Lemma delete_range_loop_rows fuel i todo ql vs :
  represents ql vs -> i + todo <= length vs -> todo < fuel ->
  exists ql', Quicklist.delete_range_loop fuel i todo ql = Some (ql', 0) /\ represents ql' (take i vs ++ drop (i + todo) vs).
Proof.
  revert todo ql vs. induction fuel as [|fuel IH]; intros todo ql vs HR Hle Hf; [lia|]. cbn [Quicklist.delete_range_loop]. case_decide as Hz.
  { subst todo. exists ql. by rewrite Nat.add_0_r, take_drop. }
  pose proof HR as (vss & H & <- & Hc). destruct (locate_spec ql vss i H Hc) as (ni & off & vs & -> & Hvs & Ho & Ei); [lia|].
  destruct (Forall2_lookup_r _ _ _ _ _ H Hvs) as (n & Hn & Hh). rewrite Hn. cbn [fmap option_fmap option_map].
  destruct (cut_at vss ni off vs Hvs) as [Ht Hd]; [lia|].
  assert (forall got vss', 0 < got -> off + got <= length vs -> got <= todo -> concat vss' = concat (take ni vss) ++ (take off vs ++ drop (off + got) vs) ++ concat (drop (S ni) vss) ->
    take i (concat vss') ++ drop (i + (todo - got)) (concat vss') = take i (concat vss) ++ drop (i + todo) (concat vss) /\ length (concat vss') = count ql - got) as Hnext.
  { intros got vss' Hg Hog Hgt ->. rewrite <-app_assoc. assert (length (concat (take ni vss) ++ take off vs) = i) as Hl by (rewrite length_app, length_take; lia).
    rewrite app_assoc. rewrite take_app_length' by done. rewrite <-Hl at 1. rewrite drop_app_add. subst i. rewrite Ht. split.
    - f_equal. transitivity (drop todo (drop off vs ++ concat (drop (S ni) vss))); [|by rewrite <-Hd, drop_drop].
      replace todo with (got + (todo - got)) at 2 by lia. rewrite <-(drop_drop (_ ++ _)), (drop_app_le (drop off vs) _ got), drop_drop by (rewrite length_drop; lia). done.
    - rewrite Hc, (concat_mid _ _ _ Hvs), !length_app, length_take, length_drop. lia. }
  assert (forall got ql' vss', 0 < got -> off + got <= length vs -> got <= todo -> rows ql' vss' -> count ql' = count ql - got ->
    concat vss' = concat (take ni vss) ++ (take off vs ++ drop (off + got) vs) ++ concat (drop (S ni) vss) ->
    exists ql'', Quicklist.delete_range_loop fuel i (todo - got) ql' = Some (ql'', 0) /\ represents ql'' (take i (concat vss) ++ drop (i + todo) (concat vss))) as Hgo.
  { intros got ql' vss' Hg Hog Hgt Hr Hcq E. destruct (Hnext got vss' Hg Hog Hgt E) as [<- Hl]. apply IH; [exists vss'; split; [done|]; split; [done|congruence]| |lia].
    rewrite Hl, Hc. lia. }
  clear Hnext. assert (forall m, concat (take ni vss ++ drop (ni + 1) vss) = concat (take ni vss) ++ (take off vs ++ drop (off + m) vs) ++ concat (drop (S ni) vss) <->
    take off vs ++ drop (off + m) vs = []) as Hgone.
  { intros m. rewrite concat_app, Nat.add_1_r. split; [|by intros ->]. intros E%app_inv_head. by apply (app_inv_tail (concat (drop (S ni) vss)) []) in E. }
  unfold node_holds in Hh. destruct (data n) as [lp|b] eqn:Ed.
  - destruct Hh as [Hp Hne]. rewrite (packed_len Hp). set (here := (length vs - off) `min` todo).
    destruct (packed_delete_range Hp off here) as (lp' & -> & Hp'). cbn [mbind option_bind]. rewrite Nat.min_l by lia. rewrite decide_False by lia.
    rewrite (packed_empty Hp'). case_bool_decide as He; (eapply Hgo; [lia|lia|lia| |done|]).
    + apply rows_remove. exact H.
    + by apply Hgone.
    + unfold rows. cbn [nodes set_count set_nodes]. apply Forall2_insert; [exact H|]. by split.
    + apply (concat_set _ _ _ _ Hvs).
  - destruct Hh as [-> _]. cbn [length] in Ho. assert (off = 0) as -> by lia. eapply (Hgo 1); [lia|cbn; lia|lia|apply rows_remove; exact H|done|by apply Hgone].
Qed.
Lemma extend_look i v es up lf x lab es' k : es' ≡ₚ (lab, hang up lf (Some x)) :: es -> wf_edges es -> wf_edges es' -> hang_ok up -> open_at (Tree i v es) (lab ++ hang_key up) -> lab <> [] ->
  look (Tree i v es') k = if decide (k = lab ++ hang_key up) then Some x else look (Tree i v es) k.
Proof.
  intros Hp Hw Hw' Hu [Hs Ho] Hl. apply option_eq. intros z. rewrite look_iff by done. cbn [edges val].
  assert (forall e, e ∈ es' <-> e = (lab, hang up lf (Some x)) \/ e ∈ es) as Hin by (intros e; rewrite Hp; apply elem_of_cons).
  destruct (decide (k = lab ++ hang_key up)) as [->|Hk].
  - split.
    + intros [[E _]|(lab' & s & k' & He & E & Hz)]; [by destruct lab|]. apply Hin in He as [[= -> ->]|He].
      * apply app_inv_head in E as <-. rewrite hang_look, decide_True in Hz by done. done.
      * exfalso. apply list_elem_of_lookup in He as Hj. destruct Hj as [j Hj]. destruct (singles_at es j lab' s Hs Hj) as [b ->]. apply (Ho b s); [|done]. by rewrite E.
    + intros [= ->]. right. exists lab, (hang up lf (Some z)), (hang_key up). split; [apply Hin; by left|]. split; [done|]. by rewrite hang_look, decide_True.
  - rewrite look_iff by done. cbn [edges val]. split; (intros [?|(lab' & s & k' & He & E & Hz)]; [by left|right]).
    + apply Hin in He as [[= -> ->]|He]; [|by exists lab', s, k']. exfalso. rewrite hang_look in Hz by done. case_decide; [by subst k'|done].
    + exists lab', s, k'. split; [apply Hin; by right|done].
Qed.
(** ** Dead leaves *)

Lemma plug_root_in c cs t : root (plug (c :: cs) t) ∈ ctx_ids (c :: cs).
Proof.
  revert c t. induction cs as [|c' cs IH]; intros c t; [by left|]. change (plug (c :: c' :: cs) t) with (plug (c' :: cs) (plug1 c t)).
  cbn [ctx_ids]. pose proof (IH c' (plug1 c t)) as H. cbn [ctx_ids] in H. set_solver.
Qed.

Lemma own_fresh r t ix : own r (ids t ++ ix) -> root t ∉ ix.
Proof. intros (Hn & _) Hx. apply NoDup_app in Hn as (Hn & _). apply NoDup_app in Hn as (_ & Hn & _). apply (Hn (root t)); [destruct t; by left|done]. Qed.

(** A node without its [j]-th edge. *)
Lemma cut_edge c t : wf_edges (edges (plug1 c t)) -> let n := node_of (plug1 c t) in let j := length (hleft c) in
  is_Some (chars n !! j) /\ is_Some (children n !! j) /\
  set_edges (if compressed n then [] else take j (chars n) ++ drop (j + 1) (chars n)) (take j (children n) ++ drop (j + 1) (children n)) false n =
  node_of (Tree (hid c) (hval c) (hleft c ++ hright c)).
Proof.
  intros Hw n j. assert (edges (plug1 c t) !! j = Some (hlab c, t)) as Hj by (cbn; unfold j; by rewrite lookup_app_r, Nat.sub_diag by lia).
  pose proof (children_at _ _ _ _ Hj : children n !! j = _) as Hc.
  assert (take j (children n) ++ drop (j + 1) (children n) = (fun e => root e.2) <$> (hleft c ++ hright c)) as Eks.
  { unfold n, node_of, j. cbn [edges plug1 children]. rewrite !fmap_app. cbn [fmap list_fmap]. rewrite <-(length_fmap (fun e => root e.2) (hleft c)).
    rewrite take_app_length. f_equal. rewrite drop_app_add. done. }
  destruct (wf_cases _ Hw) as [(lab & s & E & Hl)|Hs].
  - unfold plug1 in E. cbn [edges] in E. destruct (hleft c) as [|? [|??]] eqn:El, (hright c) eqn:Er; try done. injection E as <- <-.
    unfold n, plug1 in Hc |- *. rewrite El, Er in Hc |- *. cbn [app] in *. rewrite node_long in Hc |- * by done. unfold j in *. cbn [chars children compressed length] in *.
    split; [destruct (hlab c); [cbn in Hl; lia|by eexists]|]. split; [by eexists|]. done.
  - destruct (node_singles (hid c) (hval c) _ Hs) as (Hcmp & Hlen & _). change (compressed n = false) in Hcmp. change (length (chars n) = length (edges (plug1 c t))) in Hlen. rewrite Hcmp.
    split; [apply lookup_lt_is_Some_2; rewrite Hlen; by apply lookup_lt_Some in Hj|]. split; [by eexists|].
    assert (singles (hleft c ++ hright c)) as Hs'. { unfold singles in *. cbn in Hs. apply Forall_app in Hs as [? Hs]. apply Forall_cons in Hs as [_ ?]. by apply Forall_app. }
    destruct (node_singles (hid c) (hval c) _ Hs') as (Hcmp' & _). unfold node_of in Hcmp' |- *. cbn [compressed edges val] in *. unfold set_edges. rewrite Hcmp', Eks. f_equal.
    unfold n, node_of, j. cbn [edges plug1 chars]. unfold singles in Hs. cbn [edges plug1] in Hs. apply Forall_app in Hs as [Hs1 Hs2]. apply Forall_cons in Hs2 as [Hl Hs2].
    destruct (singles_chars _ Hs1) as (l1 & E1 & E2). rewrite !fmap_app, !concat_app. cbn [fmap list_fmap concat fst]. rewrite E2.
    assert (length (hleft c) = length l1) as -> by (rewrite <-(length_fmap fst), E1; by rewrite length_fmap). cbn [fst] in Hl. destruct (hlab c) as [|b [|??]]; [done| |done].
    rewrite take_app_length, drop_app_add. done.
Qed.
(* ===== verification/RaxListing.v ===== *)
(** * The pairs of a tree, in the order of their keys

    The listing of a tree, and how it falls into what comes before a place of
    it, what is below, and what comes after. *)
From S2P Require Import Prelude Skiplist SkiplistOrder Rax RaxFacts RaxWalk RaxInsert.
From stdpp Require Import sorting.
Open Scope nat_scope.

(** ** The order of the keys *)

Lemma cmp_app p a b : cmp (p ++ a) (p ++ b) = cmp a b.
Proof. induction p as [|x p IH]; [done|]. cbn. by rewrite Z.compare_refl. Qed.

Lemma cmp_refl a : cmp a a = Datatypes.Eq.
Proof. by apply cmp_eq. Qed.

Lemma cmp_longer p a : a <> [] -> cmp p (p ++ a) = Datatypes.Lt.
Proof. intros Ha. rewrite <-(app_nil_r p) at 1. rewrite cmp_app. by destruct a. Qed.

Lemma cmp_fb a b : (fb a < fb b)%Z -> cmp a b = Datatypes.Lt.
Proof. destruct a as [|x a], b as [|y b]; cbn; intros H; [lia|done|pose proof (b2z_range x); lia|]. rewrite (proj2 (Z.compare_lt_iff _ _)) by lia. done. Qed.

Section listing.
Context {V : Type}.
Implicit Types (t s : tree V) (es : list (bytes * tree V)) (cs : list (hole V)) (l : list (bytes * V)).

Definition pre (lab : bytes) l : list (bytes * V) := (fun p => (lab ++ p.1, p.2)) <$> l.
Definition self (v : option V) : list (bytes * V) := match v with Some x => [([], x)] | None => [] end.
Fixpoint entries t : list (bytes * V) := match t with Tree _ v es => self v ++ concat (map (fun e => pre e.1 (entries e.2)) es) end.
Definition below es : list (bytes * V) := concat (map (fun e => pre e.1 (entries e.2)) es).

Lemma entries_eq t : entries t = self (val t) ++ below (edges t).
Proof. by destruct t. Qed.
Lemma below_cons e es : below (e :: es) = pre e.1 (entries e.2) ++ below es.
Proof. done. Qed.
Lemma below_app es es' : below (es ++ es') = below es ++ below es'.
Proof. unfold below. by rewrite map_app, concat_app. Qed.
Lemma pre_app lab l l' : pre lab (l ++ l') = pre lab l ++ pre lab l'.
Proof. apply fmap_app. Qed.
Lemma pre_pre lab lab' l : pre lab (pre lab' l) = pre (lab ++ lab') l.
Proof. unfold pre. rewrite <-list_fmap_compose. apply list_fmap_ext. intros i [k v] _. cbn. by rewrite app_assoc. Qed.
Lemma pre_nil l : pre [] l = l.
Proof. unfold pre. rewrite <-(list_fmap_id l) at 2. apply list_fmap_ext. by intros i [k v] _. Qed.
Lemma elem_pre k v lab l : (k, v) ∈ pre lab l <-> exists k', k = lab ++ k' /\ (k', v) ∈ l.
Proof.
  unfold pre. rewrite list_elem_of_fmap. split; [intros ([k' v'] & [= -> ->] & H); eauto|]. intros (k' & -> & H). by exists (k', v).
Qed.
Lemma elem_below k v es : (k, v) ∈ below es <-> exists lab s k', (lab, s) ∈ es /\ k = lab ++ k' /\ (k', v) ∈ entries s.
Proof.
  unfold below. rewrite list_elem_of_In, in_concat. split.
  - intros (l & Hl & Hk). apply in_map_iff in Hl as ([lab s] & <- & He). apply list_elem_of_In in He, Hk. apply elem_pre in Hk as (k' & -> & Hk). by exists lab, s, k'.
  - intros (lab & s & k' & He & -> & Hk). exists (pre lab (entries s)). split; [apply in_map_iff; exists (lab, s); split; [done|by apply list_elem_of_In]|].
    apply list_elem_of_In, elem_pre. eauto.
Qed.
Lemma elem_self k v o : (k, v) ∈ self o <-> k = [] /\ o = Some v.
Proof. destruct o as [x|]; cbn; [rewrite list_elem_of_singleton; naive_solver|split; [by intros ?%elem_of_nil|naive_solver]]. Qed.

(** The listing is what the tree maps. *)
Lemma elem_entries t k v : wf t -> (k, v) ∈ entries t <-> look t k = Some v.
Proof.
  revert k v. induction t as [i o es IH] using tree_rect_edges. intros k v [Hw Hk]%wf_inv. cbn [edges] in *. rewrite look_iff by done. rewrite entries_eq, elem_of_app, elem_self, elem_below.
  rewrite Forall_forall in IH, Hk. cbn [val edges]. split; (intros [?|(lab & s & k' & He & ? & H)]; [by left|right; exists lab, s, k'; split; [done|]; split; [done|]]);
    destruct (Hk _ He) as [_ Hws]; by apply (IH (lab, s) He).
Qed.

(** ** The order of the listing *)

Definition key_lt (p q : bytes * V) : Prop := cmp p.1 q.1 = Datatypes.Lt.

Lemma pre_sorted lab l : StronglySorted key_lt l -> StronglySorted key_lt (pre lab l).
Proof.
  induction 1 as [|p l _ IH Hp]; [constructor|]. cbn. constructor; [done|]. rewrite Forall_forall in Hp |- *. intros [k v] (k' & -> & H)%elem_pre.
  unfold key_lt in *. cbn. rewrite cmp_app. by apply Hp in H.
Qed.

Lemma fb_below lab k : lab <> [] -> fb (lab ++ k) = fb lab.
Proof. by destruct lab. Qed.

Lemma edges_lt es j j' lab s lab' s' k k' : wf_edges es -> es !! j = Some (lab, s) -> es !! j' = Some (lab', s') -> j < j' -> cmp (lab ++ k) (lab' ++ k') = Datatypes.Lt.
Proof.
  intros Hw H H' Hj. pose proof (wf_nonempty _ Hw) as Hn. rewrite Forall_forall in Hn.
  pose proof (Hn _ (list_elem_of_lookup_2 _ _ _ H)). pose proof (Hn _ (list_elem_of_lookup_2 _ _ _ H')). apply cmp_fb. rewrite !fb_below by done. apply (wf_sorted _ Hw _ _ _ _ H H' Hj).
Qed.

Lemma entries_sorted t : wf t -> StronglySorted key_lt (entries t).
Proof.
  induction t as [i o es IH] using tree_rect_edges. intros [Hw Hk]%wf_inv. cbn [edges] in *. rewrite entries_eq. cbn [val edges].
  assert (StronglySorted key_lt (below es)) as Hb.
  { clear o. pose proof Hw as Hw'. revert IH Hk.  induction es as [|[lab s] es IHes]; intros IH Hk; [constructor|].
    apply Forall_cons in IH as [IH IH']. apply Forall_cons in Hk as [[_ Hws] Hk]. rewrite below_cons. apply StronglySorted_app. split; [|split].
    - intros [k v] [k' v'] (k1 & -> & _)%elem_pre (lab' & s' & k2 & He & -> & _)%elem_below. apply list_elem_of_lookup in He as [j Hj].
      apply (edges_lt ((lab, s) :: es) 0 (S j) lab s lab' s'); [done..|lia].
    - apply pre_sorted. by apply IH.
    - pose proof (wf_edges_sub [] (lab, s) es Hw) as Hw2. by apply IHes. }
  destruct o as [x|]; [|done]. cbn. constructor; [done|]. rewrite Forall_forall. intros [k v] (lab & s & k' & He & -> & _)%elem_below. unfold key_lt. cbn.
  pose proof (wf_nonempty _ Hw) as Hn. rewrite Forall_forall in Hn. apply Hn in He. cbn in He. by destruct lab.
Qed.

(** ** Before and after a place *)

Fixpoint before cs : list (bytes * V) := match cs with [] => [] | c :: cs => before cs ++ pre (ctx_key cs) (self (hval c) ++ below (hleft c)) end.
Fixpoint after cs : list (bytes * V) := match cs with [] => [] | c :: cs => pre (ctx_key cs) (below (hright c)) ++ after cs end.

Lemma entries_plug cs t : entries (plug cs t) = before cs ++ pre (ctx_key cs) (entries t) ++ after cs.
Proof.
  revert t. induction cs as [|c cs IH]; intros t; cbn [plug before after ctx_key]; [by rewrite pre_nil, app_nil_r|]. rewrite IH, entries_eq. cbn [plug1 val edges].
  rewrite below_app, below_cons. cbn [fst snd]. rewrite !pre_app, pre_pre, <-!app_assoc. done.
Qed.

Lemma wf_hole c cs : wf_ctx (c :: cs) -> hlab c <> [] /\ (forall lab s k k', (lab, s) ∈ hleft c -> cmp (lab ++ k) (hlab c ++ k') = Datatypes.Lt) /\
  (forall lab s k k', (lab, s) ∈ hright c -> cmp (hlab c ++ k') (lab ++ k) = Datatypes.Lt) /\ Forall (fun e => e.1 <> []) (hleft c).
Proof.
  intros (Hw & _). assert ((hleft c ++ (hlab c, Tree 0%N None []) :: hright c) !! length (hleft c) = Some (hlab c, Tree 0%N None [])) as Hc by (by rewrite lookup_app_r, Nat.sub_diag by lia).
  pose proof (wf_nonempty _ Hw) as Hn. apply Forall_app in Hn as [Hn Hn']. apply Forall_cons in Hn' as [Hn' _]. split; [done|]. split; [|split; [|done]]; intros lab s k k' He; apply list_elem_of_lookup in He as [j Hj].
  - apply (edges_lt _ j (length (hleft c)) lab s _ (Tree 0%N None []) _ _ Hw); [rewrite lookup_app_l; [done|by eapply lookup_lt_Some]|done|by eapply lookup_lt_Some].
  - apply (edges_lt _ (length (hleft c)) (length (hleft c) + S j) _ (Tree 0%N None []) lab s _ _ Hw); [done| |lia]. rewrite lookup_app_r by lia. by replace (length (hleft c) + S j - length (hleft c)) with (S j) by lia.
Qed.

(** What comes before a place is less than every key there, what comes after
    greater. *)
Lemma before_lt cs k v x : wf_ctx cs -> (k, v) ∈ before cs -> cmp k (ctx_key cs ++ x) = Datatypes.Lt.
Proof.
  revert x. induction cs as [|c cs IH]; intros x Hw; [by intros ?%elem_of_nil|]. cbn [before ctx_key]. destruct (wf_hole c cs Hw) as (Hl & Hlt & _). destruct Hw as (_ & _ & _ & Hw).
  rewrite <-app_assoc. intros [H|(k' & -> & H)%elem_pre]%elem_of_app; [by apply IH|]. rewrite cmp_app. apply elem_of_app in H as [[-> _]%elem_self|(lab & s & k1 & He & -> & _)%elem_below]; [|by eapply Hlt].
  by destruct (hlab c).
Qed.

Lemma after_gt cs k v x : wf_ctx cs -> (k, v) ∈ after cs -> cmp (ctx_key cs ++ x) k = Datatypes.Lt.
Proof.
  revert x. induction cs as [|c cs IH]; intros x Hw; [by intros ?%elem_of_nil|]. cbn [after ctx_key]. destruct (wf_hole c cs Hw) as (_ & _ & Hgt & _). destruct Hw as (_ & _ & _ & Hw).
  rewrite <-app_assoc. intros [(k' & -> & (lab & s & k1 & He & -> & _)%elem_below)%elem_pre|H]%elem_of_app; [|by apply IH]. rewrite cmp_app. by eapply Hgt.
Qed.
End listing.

What the task requires:
Every line from the one containing "pose proof (wf_nonempty _ Hw) as Hn. apply" through the last line of the entries should be output exactly; nothing else belongs in the reply.

Task result:
  pose proof (wf_nonempty _ Hw) as Hn. apply Forall_app in Hn as [Hn Hn']. apply Forall_cons in Hn' as [Hn' _]. split; [done|]. split; [|split; [|done]]; intros lab s k k' He; apply list_elem_of_lookup in He as [j Hj].
  - apply (edges_lt _ j (length (hleft c)) lab s _ (Tree 0%N None []) _ _ Hw); [rewrite lookup_app_l; [done|by eapply lookup_lt_Some]|done|by eapply lookup_lt_Some].
  - apply (edges_lt _ (length (hleft c)) (length (hleft c) + S j) _ (Tree 0%N None []) lab s _ _ Hw); [done| |lia]. rewrite lookup_app_r by lia. by replace (length (hleft c) + S j - length (hleft c)) with (S j) by lia.
Qed.

(** What comes before a place is less than every key there, what comes after
    greater. *)
Lemma before_lt cs k v x : wf_ctx cs -> (k, v) ∈ before cs -> cmp k (ctx_key cs ++ x) = Datatypes.Lt.
Proof.
  revert x. induction cs as [|c cs IH]; intros x Hw; [by intros ?%elem_of_nil|]. cbn [before ctx_key]. destruct (wf_hole c cs Hw) as (Hl & Hlt & _). destruct Hw as (_ & _ & _ & Hw).
  rewrite <-app_assoc. intros [H|(k' & -> & H)%elem_pre]%elem_of_app; [by apply IH|]. rewrite cmp_app. apply elem_of_app in H as [[-> _]%elem_self|(lab & s & k1 & He & -> & _)%elem_below]; [|by eapply Hlt].
  by destruct (hlab c).
Qed.

Lemma after_gt cs k v x : wf_ctx cs -> (k, v) ∈ after cs -> cmp (ctx_key cs ++ x) k = Datatypes.Lt.
Proof.
  revert x. induction cs as [|c cs IH]; intros x Hw; [by intros ?%elem_of_nil|]. cbn [after ctx_key]. destruct (wf_hole c cs Hw) as (_ & _ & Hgt & _). destruct Hw as (_ & _ & _ & Hw).
  rewrite <-app_assoc. intros [(k' & -> & (lab & s & k1 & He & -> & _)%elem_below)%elem_pre|H]%elem_of_app; [|by apply IH]. rewrite cmp_app. by eapply Hgt.
Qed.
End listing.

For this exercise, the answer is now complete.